(** Calls of OpenSSL that fail: for the 32 random bytes of a key or a vector, to encrypt under an AES
    key, and to encrypt an AES key under a public key. *)
Definition RAND_fails : Prop := ∃ s s', RAND_bytes 32 s = (None, s').
Definition AES_fails (key : bytes) : Prop :=
  ∃ iv d, Z.of_nat (length iv) = 32 ∧ ∀ u f, aes_encrypt key iv d ≠ Some (u, Some f).
Definition RSA_fails (rsa : option RSAKey_I) : Prop :=
  ∃ i k m s s', rsa = Some i ∧ pkey i = Some k ∧ Z.of_nat (length m) = 32 ∧ EVP_PKEY_encrypt k m s = (None, s').
Definition encryption_fails (rsa : option RSAKey_I) : Prop :=
  RAND_fails ∨ RSA_fails rsa ∨ ∃ key, Z.of_nat (length key) = 32 ∧ AES_fails key.

Lemma encrypt_AES_wp key p maxPadTo r :
  packet_wf p → p_dataSize p + AES_overhead ≤ MAX_PACKET_SIZE → size_t (size_t (maxPadTo - 2) - (p_dataSize p + 3)) ≠ 0 →
  wp (encrypt_AES key p maxPadTo) (λ '(p', ok) _, packet_wf p' ∧ (ok = false → RAND_fails ∨ AES_fails key) ∧ (ok = true →
    p_dataSize p' ≤ p_dataSize p + AES_overhead ∧ h_type (p_header p') = ENCRYPTED_VIA_AES ∧ h_id (p_header p') = 0 ∧
    h_connection (p_header p') = h_connection (p_header p) ∧ h_version (p_header p') = h_version (p_header p) ∧
    sealed key (payload p) (h_id (p_header p)) (h_type (p_header p)) p')) r.
Proof.
  unfold AES_overhead, MAX_PACKET_SIZE. intros Hp Hs Hpad. unfold encrypt_AES. apply wp_bind. unfold wp at 1, generate.
  destruct (RAND_bytes AESIV_ByteSize r) as [[iv|] r1] eqn:Eiv; [|apply wp_ret; split_and!; [done| |done]; left; by eexists _, _].
  apply RAND_bytes_length in Eiv; [|done]. change AESIV_ByteSize with 32 in Eiv.
  destruct (pushData_T_fits p (le_encode 2 (h_id (p_header p))) Hp) as (p1&E1&Hp1&P1&H1&S1);
    [rewrite le_encode_length; unfold MAX_PACKET_SIZE; lia|].
  rewrite le_encode_length in S1. apply wp_bind. eapply wp_lift; [exact E1|]. cbv beta iota.
  destruct (pushData_T_fits p1 (le_encode 1 (h_type (p_header p1))) Hp1) as (p2&E2&Hp2&P2&H2&S2);
    [rewrite le_encode_length; unfold MAX_PACKET_SIZE; lia|].
  rewrite le_encode_length in S2. apply wp_bind. eapply wp_lift; [exact E2|]. cbv beta iota zeta.
  set (p3 := set_type _ _). assert (packet_wf p3) as Hp3 by done.
  apply wp_bind, calculatePadding_wp.
  { change (p_dataSize p3) with (p_dataSize p2). by replace (p_dataSize p2) with (p_dataSize p + 3) by lia. }
  intros padding r2. cbn [pushPadding]. apply wp_bind. eapply wp_lift; [by apply copy_out_eq|].
  change (payload p3) with (payload p2). rewrite P2, P1, H1, <-app_assoc. set (d := payload p ++ _).
  assert (Z.of_nat (length d) = p_dataSize p + 3) as Hd.
  { unfold d. rewrite !length_app, !le_encode_length, payload_length by done. destruct Hp. lia. }
  destruct (aes_encrypt key iv d) as [[u [f|]]|] eqn:Ea.
  - pose proof (aes_encrypt_length _ _ _ _ _ Ea) as Hlen.
    pose proof (Nat.div_mod_eq (length d) 16) as Hdm. pose proof (Nat.mod_upper_bound (length d) 16 ltac:(lia)).
    destruct (write_cipher_spec p3 u f Hp3) as (p4&E4&Hp4&P4&H4); [unfold MAX_PACKET_SIZE; lia|].
    apply wp_bind. eapply wp_lift; [exact E4|]. cbv beta iota.
    pose proof (payload_length p4 Hp4) as Hl4. rewrite P4, length_app in Hl4. pose proof (proj2 Hp4) as Hs4.
    destruct (pushData_T_fits p4 iv Hp4) as (p5&E5&Hp5&P5&H5&S5); [unfold MAX_PACKET_SIZE; lia|].
    eapply wp_lift; [exact E5|]. split_and!; [done|done|]. intros _. rewrite H5, H4. split_and!; [lia|done|done| | |].
    + simpl. by rewrite H2, H1.
    + simpl. by rewrite H2, H1.
    + split; [done|]. exists iv, u, f. rewrite P5, P4. done.
  - pose proof (aes_update_length _ _ _ _ _ Ea) as Hlen.
    destruct (write_cipher_wf p3 (Some (u, None)) Hp3) as (p4&ok&E4&Hp4).
    { intros ?? [= <- <-]. unfold MAX_PACKET_SIZE. simpl. lia. }
    assert (ok = false) as -> by (unfold write_cipher in E4; destruct (write_data _ _ _); [by injection E4|done]).
    apply wp_bind. eapply wp_lift; [exact E4|]. apply wp_ret. split_and!; [done| |done].
    intros _. right. exists iv, d. split; [done|]. intros u' f'. by rewrite Ea.
  - apply wp_bind. eapply wp_lift; [done|]. apply wp_ret. split_and!; [done| |done].
    intros _. right. exists iv, d. split; [done|]. intros u' f'. by rewrite Ea.
Qed.

Lemma decrypt_AES_sealed key d i t p' :
  sealed key d i t p' → in_u 16 i → in_u 8 t →
  ∃ q, decrypt_AES key p' = Some (q, true) ∧ packet_wf q ∧ payload q = d ∧
    p_header q = mkHeader (h_version (p_header p')) (h_connection (p_header p')) t i.
Proof.
  intros (Hp'&iv&u&f&Hpay&Hiv&Ea) Hi Ht. unfold decrypt_AES.
  destruct (popData_app p' (u ++ f) iv Hp' Hpay) as (p1&E1&Hp1&P1&H1). rewrite Hiv in E1. rewrite E1.
  rewrite copy_out_eq, P1 by done. cbn [mbind option_bind].
  destruct (aes_decrypt_encrypt _ _ _ _ _ Ea) as (u'&f'&->&Ed).
  assert (length (u ++ f) ≤ 1500)%nat as Hl.
  { rewrite <-P1, payload_length by done. destruct Hp1. unfold MAX_PACKET_SIZE in *. lia. }
  pose proof (aes_encrypt_length _ _ _ _ _ Ea) as Hlen. rewrite length_app in Hl.
  pose proof (Nat.div_mod_eq (length (d ++ le_encode 2 i ++ le_encode 1 t)) 16).
  pose proof (Nat.mod_upper_bound (length (d ++ le_encode 2 i ++ le_encode 1 t)) 16 ltac:(lia)).
  destruct (write_cipher_spec p1 u' f' Hp1) as (p2&E2&Hp2&P2&H2).
  { rewrite <-length_app, Ed. unfold MAX_PACKET_SIZE. lia. }
  rewrite E2. cbn [mbind option_bind popPadding]. rewrite Ed, app_assoc in P2.
  destruct (popData_app p2 _ _ Hp2 P2) as (p3&E3&Hp3&P3&H3). rewrite le_encode_length in E3.
  change (Z.of_nat 1) with 1 in E3. rewrite E3. rewrite le_decode_encode by done.
  assert (packet_wf (set_type p3 t)) as Hp3' by done.
  destruct (popData_app (set_type p3 t) _ _ Hp3' P3) as (p4&E4&Hp4&P4&H4). rewrite le_encode_length in E4.
  change (Z.of_nat 2) with 2 in E4. rewrite E4. rewrite le_decode_encode by done.
  eexists. split_and!; [done|done|done|]. simpl. rewrite H4. simpl. by rewrite H3, H2, H1.
Qed.
End packets.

════

Exercise goal: From the entries above, give again exactly the lines running from the line with "Definition RAND_fails : Prop" to the line with "p_dataSize p' ≤"; include both of those lines.

Written answer:
Definition RAND_fails : Prop := ∃ s s', RAND_bytes 32 s = (None, s').
Definition AES_fails (key : bytes) : Prop :=
  ∃ iv d, Z.of_nat (length iv) = 32 ∧ ∀ u f, aes_encrypt key iv d ≠ Some (u, Some f).
Definition RSA_fails (rsa : option RSAKey_I) : Prop :=
  ∃ i k m s s', rsa = Some i ∧ pkey i = Some k ∧ Z.of_nat (length m) = 32 ∧ EVP_PKEY_encrypt k m s = (None, s').
Definition encryption_fails (rsa : option RSAKey_I) : Prop :=
  RAND_fails ∨ RSA_fails rsa ∨ ∃ key, Z.of_nat (length key) = 32 ∧ AES_fails key.

Lemma encrypt_AES_wp key p maxPadTo r :
  packet_wf p → p_dataSize p + AES_overhead ≤ MAX_PACKET_SIZE → size_t (size_t (maxPadTo - 2) - (p_dataSize p + 3)) ≠ 0 →
  wp (encrypt_AES key p maxPadTo) (λ '(p', ok) _, packet_wf p' ∧ (ok = false → RAND_fails ∨ AES_fails key) ∧ (ok = true →
    p_dataSize p' ≤ p_dataSize p + AES_overhead ∧ h_type (p_header p') = ENCRYPTED_VIA_AES ∧ h_id (p_header p') = 0 ∧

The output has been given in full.